We recently moved our family from the seacoast of New England to the lake country of the Midwest. I’ve been thinking a lot lately about how place can inform, inspire and provide a foundation for one’s writing. At least I still have bodies of water around me – although I will miss the salty taste of the wind on my lips from being near the ocean.
I am a writer in transition. I am still surrounded by boxes, I still refer to NH as “back home” and I haven’t even registered with a dentist yet. We are settling in though, making this house a home, and letting our feet land on the ground of this new town. Did I mention that they have chosen this year to dig up the streets of the entire downtown area, so that you have to take a 5-mile detour to get to the good grocery store? I am still adjusting.
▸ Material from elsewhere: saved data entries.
(** ** Sample data *)

Definition mkReaction (rid uid kind : string) : Reaction :=
  {| reaction_id := rid; reaction_user_id := uid; reaction_type := kind;
     emoji_type := None; comment := None; created_at := 0 |}.

Definition mkRow (pid : string) (ts : Z) (fav : bool) (rs : option (list Reaction)) : PostRow :=
  {| row_id := pid; row_user_id := "u"; row_username := "n"; row_media_url := "m";
     row_caption := "c"; row_timestamp := ts; row_is_favorite := fav;
     row_streak_count := 1; row_reactions := rs |}.

(** Four posts, newest first; the oldest is a favourite or not. *)
Definition sampleRows (oldest_is_favorite : bool) : list PostRow :=
  [mkRow "p4" 4 false None; mkRow "p3" 3 false None;
   mkRow "p2" 2 false None; mkRow "p1" 1 oldest_is_favorite None].

(** Three favourites and one other post. *)
Definition favoriteRows : list PostRow :=
  [mkRow "p4" 4 true None; mkRow "p3" 3 true None;
   mkRow "p2" 2 false None; mkRow "p1" 1 true None].

(** Posted on day 19999, with a streak of 4. *)
Definition sampleProfile : UserProfile :=
  {| name := "Ann"; avatar_url := None; profile_streak_count := 4;
     last_post_date := Some (dateTime 19999) |}.

Definition sampleDraft : NewPost :=
  {| draft_media_url := "m"; draft_media_type := "image"; draft_caption := "c" |}.

(** A backend where user A is signed in, every call succeeds, and the
    clock shows one in the morning of day 20000. *)
Definition sampleBackend (limit : JsVal) (rows : list PostRow) : Backend :=
  {| auth_getUser := Some "A";
     families_select := λ _, inr limit;
     posts_select := λ _, inr (Some rows);
     users_select := λ _, inr sampleProfile;
     posts_insert := λ _, inr (mkRow "new" 5 false None);
     post_families_insert := λ _, None;
     users_update := λ _ _ _, None;
     posts_update_favorite := λ _ _, None;
     clock_now := dateTime 20000 + 3600000 |}.

(** [n] posts with distinct ids, none a favourite, newest first. *)
Definition manyRows (n : nat) : list PostRow :=
  (λ i, mkRow (String (Ascii.ascii_of_nat (33 + i)) "") (Z.of_nat (n - i)) false None)
    <$> seq 0 n.

Definition sampleFeed (oldest_is_favorite : bool) : list Post :=
  processPost "f" "A" <$> sampleRows oldest_is_favorite.

(** ** The user's row after a post

    [createPost] ends with
    [update({ streak_count: newStreakCount, last_post_date: today })]; the
    date string it stores is read back by [new Date(...)] as midnight UTC of
    that day. *)

Definition stored_profile (userProfile : UserProfile) (streak today : Z) : UserProfile :=
  {| name := name userProfile;
     avatar_url := avatar_url userProfile;
     profile_streak_count := streak;
     last_post_date := Some (dateTime today) |}.

(** The user's row after posting on the given days, in that order. *)
Definition after_posts (userProfile : UserProfile) (days : list Z) : UserProfile :=
  foldl (λ p day, stored_profile p (newStreakCount p day) day) userProfile days.

(** [{ ...p, user_has_liked: b }] *)
Definition set_user_has_liked (b : bool) (p : Post) : Post :=
  {| id := id p; user_id := user_id p; username := username p;
     media_url := media_url p; caption := caption p; timestamp := timestamp p;
     is_favorite := is_favorite p;
     streak_count := streak_count p; family_id := family_id p;
     reactions := reactions p; likes_count := likes_count p;
     comments_count := comments_count p; user_has_liked := b;
     elderly_reactions := elderly_reactions p |}.

(** Two processed posts that are equal but, possibly, for [user_has_liked]. *)
Definition same_row (p q : Post) : Prop :=
  q = set_user_has_liked (user_has_liked q) p.

(** The events a computation added to a trace. *)
Definition added (before after : World) : list Event :=
  drop (length (trace before)) (trace after).

Definition is_SetLoading (ev : Event) : bool :=
  match ev with SetLoading _ => true | _ => false end.

(** How many hydrations have run to their [finally] block. *)
Definition settled (tr : list Event) : nat := length (filter is_SetLoading tr).

Definition is_UpdateUser (ev : Event) : bool :=
  match ev with UpdateUser _ _ _ => true | _ => false end.

Definition is_InsertPost (ev : Event) : bool :=
  match ev with InsertPost _ => true | _ => false end.

Definition is_InsertPostFamilies (ev : Event) : bool :=
  match ev with InsertPostFamilies _ => true | _ => false end.

(** ** The sign-in screen: [AuthScreen] and its [handleAuth]

    The screen keeps six [useState] cells.  [signIn] comes from [useAuth];
    what it answers to the credentials is an input: it resolves, or it
    rejects with a value. *)

Module AuthScreen.

Inductive AuthMode : Type := login | signup.

Record State : Type := {
  mode : AuthMode;
  loading : bool;
  error : option string;
  success : option string;
  email : string;
  password : string
}.

Definition initial : State :=
  {| mode := login; loading := false; error := None; success := None;
     email := ""; password := "" |}.

Definition setMode (m : AuthMode) (st : State) : State :=
  {| mode := m; loading := loading st; error := error st; success := success st;
     email := email st; password := password st |}.

Definition setLoading (b : bool) (st : State) : State :=
  {| mode := mode st; loading := b; error := error st; success := success st;
     email := email st; password := password st |}.

Definition setError (e : option string) (st : State) : State :=
  {| mode := mode st; loading := loading st; error := e; success := success st;
     email := email st; password := password st |}.

Definition setSuccess (s : option string) (st : State) : State :=
  {| mode := mode st; loading := loading st; error := error st; success := s;
     email := email st; password := password st |}.

Definition setEmail (v : string) (st : State) : State :=
  {| mode := mode st; loading := loading st; error := error st; success := success st;
     email := v; password := password st |}.

Definition setPassword (v : string) (st : State) : State :=
  {| mode := mode st; loading := loading st; error := error st; success := success st;
     email := email st; password := v |}.

(** [handleAuth]: the state it leaves and the credentials it passed to
    [signIn], if it called it.  [mode], [email] and [password] are the
    values of the render the handler belongs to. *)
Definition handleAuth (signIn : string → string → option Thrown) (st : State)
    : State * list (string * string) :=
  let st := setLoading true (setSuccess None (setError None st)) in
  let '(st, calls) :=
    match mode st with
    | login =>
        match signIn (email st) (password st) with
        | None => (st, [(email st, password st)])
        | Some err =>
            (setError (Some (message_or "An error occurred" err)) st,
             [(email st, password st)])
        end
    | signup => (setMode signup st, [])
    end in
  (setLoading false st, calls).

(** [handleAuth] up to its [await]: the three setters, then the call of
    [signIn], which is left running.  In [signup] mode there is no
    [await]: the handler runs through its [finally] at once. *)
Definition handleAuth_begin (st : State) : State * list (string * string) :=
  let st := setLoading true (setSuccess None (setError None st)) in
  match mode st with
  | login => (st, [(email st, password st)])
  | signup => (setLoading false (setMode signup st), [])
  end.

(** [handleAuth] after its [await]: [signIn] has resolved, or has rejected
    with a value; the [catch] and the [finally] run on the state of that
    moment. *)
Definition handleAuth_settle (outcome : option Thrown) (st : State) : State :=
  setLoading false
    match outcome with
    | None => st
    | Some err => setError (Some (message_or "An error occurred" err)) st
    end.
Author Natalie Goldberg wrote about how sad she was to leave Taos, which was a very fertile place for her writing. She was given sage advice from her meditation teacher who told her not to grow too attached to a geographical place, that her writing would flourish anywhere. It is akin to having a personal crisis if you cannot find your lucky pen before sitting down to a writing session. I was sad to leave New England too. My writing flourished there, and I had just found a wonderful community of writers who all met regularly at open mic nights to share their love of poetry. By the way, I also have several "lucky" pens. I know that the pen does not hold the magic though. It is the writer who holds all of the cards – all of those bent, scribbled index cards with ideas and character descriptions. The love for a story grows within the heart and the essence of that story finds you - wherever you are. You can be in a car driving to a family reunion. You can be in the shower thinking only about how much conditioner to use. The opening lines of a story will be whispered in your ear, like an overheard conversation. You can even be in the unfamiliar finished basement of your new house, with a half finished office set up and every book you own stacked onto ten bookcases against every wall. You are waiting – waiting for the writing to return – and it will. It does. That favorite coffee house with the atmosphere that makes your words sing? You will find another cozy java spot. That inlet by the beach where the waves crash 20 feet high against the rocks after a storm and which is your lucky spot to write? You will find a quiet patch of grass by the lake that will open up a wellspring of words.
A writer’s geography is in the mind. You are always “on location”. A treasured place can be reassuring – it can spark a flow of words that introduces you to new worlds. Never forget that there is a universe of creativity in your writer’s soul. Take it with you.